Although much of the press surrounding these incidents has focused on their potential political ramifications, such as influencing the outcome of the recent U.S. presidential election, we see it as portentous of a broader threat to brands and consumers.
It appears that there is an association between the malicious registration of typo domain names used to target political organizations and the likely-malicious registration of brand-related domains. These include domain names bearing an apparent connection to Intel, Symantec, Facebook, Microsoft, Apple, and others. Such a connection would imply that the same groups that hacked the DCCC and DNC may be positioning themselves for similar attacks on for-profit companies, and it won’t be long before other cybercriminals start to employ similar techniques.
Consumer Data and Brand Revenues At Risk
While the website involved in one of the recent hackings was for fundraising, experts suggest that the intent was to collect data on campaign donors, not necessarily to steal money from them. Given this, it seems evident that similar malicious registration of brand names may be putting customers’ data—and, potentially, brand revenue—at risk.
The authentic fundraising website in question was not breached by the hackers, but the fake one was sufficient to inflict harm. A brand can have a very secure website, but without adequate defenses against malicious actors taking advantage of keystroke error and confusingly similar domains, significant risks remain.
Strategic Responses Are Possible
What can be done?

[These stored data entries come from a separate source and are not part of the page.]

Fixpoint ForEachField_loop (fuel : nat) (json : string_view)
    (action : string_view → string_view → M S unit) (pos : nat) : M S unit :=
  match fuel with
  | O => lift (Stop Fuel)
  | Datatypes.S f =>
      let pos := SkipWhitespace json pos in
      if negb (at_char json pos c_quote) then mret tt
      else
        let key_start := pos + 1 in
        match sv_find json c_quote key_start with
        | None => mret tt
        | Some key_end =>
            let key := sv_substr json key_start (key_end - key_start) in
            let pos := SkipWhitespace json (key_end + 1) in
            if negb (at_char json pos c_colon) then mret tt
            else
              let pos := SkipWhitespace json (pos + 1) in
              let value_start := pos in
              let pos := SkipValue json pos in
              _ ← action key (sv_substr json value_start (usub pos value_start));
              let pos := SkipWhitespace json pos in
              ForEachField_loop f json action
                (if at_char json pos c_comma then pos + 1 else pos)
        end
  end.
Definition ForEachField (json : string_view)
    (action : string_view → string_view → M S unit) : M S unit :=
  if negb (at_char json 0 c_lbrace) then mret tt
  else ForEachField_loop (Datatypes.S (sv_size json)) json action 1.
End for_each.

(** [strtod] is given the start of the view only. *)
Definition ParseDouble (text : string_view) : result double :=
  match strtod (sv_mem text) with
  | Some value => Ok value
  | None => throw (runtime_error "Failed to parse double" [])
  end.

(** [std::from_chars] for [long long]: an optional minus sign and digits, up
    to the first byte that is no digit; no digits and values outside 64 bits
    are errors. *)
Definition from_chars_ll (l : list Z) : option Z :=
  let '(neg, l') :=
    match l with c :: r => if (c =? 45)%Z then (true, r) else (false, l) | [] => (false, []) end in
  match (span is_digit l').1 with
  | [] => None
  | ds =>
      let v := if neg : bool then (- digits_val 10 ds)%Z else digits_val 10 ds in
      if ((- 2 ^ 63 <=? v) && (v <? 2 ^ 63))%Z then Some v else None
  end.
Definition ParseLL (text : string_view) : result Z :=
  match from_chars_ll (sv_text text) with
  | Some value => Ok value
  | None => throw (runtime_error "Failed to parse long long" [])
  end.

(** ** Scanning lemmas

    Positions are described by how the text splits around them:
    [sv_text v = pre ++ rest] with the position [length pre]. *)
Section scanning.
Context (v : string_view) (Hwf : sv_wf v).

Lemma at_pred_app pre c rest f :
  sv_text v = pre ++ c :: rest → at_pred v (length pre) f = f c.
Proof using. intros H. unfold at_pred. by rewrite sv_at_text, H, list_lookup_middle. Qed.
Lemma at_pred_end pre f : sv_text v = pre → at_pred v (length pre) f = false.
Proof using. intros H. unfold at_pred. by rewrite sv_at_text, H, lookup_ge_None_2. Qed.
Lemma at_char_app pre c rest x :
  sv_text v = pre ++ c :: rest → at_char v (length pre) x = (c =? x)%Z.
Proof using. apply (at_pred_app pre c rest (λ c, (c =? x)%Z)). Qed.
Lemma at_char_end pre x : sv_text v = pre → at_char v (length pre) x = false.
Proof using. apply (at_pred_end pre (λ c, (c =? x)%Z)). Qed.
Lemma sv_at_app pre c rest : sv_text v = pre ++ c :: rest → sv_at v (length pre) = Some c.
Proof using. intros H. by rewrite sv_at_text, H, list_lookup_middle. Qed.
Lemma sv_at_end pre : sv_text v = pre → sv_at v (length pre) = None.
Proof using. intros H. by rewrite sv_at_text, H, lookup_ge_None_2. Qed.
Lemma text_size pre rest : sv_text v = pre ++ rest → length pre + length rest = sv_size v.
Proof using Hwf. intros H. by rewrite <-(length_sv_text v Hwf), H, length_app. Qed.

(** A run of bytes on which [f] holds, up to one on which it does not. *)
Definition stops (f : Z → bool) (rest : list Z) : Prop :=
  match rest with [] => True | c :: _ => f c = false end.

Lemma scan_run f pre run rest :
  sv_text v = pre ++ run ++ rest → Forall (λ c, f c = true) run → stops f rest →
  while (λ pos, at_pred v pos f) S (to_go v) (scan_progress v f) (length pre) = length (pre ++ run).
Proof using.
  intros Ht Hrun Hstop. apply while_steps.
  - clear Hstop. revert pre Ht. induction Hrun as [|c run Hc _ IH]; intros pre Ht.
    { rewrite app_nil_r. constructor. }
    apply steps_once; [by rewrite (at_pred_app _ _ _ _ Ht)|].
    replace (S (length pre)) with (length (pre ++ [c])) by (rewrite length_app; simpl; lia).
    specialize (IH (pre ++ [c])). rewrite <-!app_assoc in IH. by apply IH.
  - destruct rest as [|c rest].
    + apply at_pred_end. by rewrite Ht, app_nil_r.
    + rewrite app_assoc in Ht. by rewrite (at_pred_app _ _ _ _ Ht).
Qed.

Definition is_ws (w : list Z) : bool := forallb IsJsonWhitespace w.

Lemma is_ws_Forall w : is_ws w = true → Forall (λ c, IsJsonWhitespace c = true) w.
Proof using. unfold is_ws. rewrite forallb_forall, Forall_forall. intros H x Hx.
  by apply H, list_elem_of_In.
Qed.

Lemma SkipWhitespace_app pre w rest :
  sv_text v = pre ++ w ++ rest → is_ws w = true → stops IsJsonWhitespace rest →
  SkipWhitespace v (length pre) = length (pre ++ w).
Proof using Hwf. intros ? ?%is_ws_Forall ?. by eapply scan_run. Qed.
Lemma SkipWhitespace_id pre rest :
  sv_text v = pre ++ rest → stops IsJsonWhitespace rest →
  SkipWhitespace v (length pre) = length pre.
Proof using Hwf.
  intros. rewrite (SkipWhitespace_app pre [] rest) by done. by rewrite app_nil_r.
Qed.

(** The content of a string: no quote but after a backslash. *)
Fixpoint well_escaped (l : list Z) : bool :=
  match l with
  | [] => true
  | c :: r =>
      if (c =? c_backslash)%Z then
        match r with [] => false | _ :: r' => well_escaped r' end
      else negb (c =? c_quote)%Z && well_escaped r
  end.

Lemma skip_string_loop_app pre s rest :
  sv_text v = pre ++ s ++ c_quote :: rest → well_escaped s = true →
  skip_string_loop v (length pre) = length (pre ++ s).
Proof using Hwf.
  intros Ht Hs. apply while_steps.
  - remember (length s) as k eqn:Hk. assert (length s ≤ k) as Hle by lia. clear Hk.
    revert pre s Hle Ht Hs. induction k as [|k IH]; intros pre [|c s] Hle Ht Hs; try (simpl in Hle; lia).
    1,2: rewrite app_nil_r; constructor.
    simpl in Hs. apply steps_once.
    { unfold skip_string_cond. rewrite (at_pred_app _ _ _ _ Ht). destruct (Z.eqb_spec c c_backslash) as [->|]; [done|].
      by apply andb_true_iff in Hs as [Hq _]. }
    assert (skip_string_body v (length pre) = if (c =? c_backslash)%Z then length pre + 2 else length pre + 1) as ->
      by (unfold skip_string_body; by rewrite (at_char_app _ _ _ _ Ht)).
    destruct (Z.eqb_spec c c_backslash) as [->|Hbs].
    + destruct s as [|d s]; [done|]. specialize (IH (pre ++ [c_backslash; d]) s).
      rewrite length_app, <-!app_assoc in IH. apply IH; [simpl in *; lia|by rewrite Ht|done].
    + apply andb_true_iff in Hs as [_ Hs]. specialize (IH (pre ++ [c]) s).
      rewrite length_app, <-!app_assoc in IH. apply IH; [simpl in *; lia|by rewrite Ht|done].
  - unfold skip_string_cond. rewrite app_assoc in Ht. by rewrite (at_pred_app _ _ _ _ Ht).
Qed.

(** [SkipValue] at a byte that is no whitespace. *)
Lemma SkipValue_body_at skip Hskip pre c rest :
  sv_text v = pre ++ c :: rest → IsJsonWhitespace c = false →
  SkipValue_body v skip Hskip (length pre) =
    if (c =? c_quote)%Z then skip_string_loop v (length pre + 1) + 1
    else if (c =? c_lbrace)%Z || (c =? c_lbracket)%Z then
      let close := if (c =? c_lbrace)%Z then c_rbrace else c_rbracket in
      (while (nested_cond v) (nested_body v c close skip) (λ st, to_go v st.1)
        (nested_progress v c close skip Hskip) (length pre + 1, 1%Z)).1
    else skip_scalar_loop v (length pre).
Proof using Hwf.
  intros Ht Hc. assert (SkipWhitespace v (length pre) = length pre) as Hw
    by (eapply SkipWhitespace_id; [exact Ht|done]).
  unfold SkipValue_body. by rewrite Hw, (sv_at_app _ _ _ Ht).
Qed.

Lemma SkipValue_string skip Hskip pre s rest :
  sv_text v = pre ++ (c_quote :: s ++ [c_quote]) ++ rest → well_escaped s = true →
  SkipValue_body v skip Hskip (length pre) = length (pre ++ c_quote :: s ++ [c_quote]).
Proof using Hwf.
  intros Ht Hs. rewrite (SkipValue_body_at skip Hskip pre c_quote _ Ht) by done.
  rewrite Z.eqb_refl.
  replace (length pre + 1) with (length (pre ++ [c_quote])) by (rewrite length_app; simpl; lia).
  rewrite (skip_string_loop_app _ s rest) by
    (rewrite ?Ht; simpl; rewrite <-?app_assoc; done).
  rewrite !length_app. simpl. rewrite length_app. simpl. lia.
Qed.

(** Text in which the brackets [o] and [c] are balanced outside strings. *)
Inductive bal (o c : Z) : list Z → Prop :=
  | bal_nil : bal o c []
  | bal_char x t : x ≠ c_quote → x ≠ o → x ≠ c → bal o c t → bal o c (x :: t)
  | bal_str s t : well_escaped s = true → bal o c t →
      bal o c ((c_quote :: s ++ [c_quote]) ++ t)
  | bal_nest t u : bal o c t → bal o c u → bal o c ((o :: t ++ [c]) ++ u).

Political authorities and cybersecurity experts are focused on high-level responses to specific groups responsible for the DNC and DCCC hackings; you, as a brand owner or representative, can take immediate efforts to counter the threat:
Identify and take action on the most concerning typo domains of your core websites and brands through an in-depth audit of high-risk names owned and not owned;
- Ensure that those domains you own are properly configured to capture stray traffic;
- For those domains that you don't own, recover the most critical third-party names that could be used against you, such as those that could easily mislead your customers. It’s never cost-effective to get them all, but you can usually solve most of the problem with a limited number of targeted actions; and
- Lastly, continue active monitoring of any names not acquired.
Cybercriminals of this sort are inventive and elusive, but brands can protect themselves and their customers by taking targeted steps informed by this recent pattern of hacking.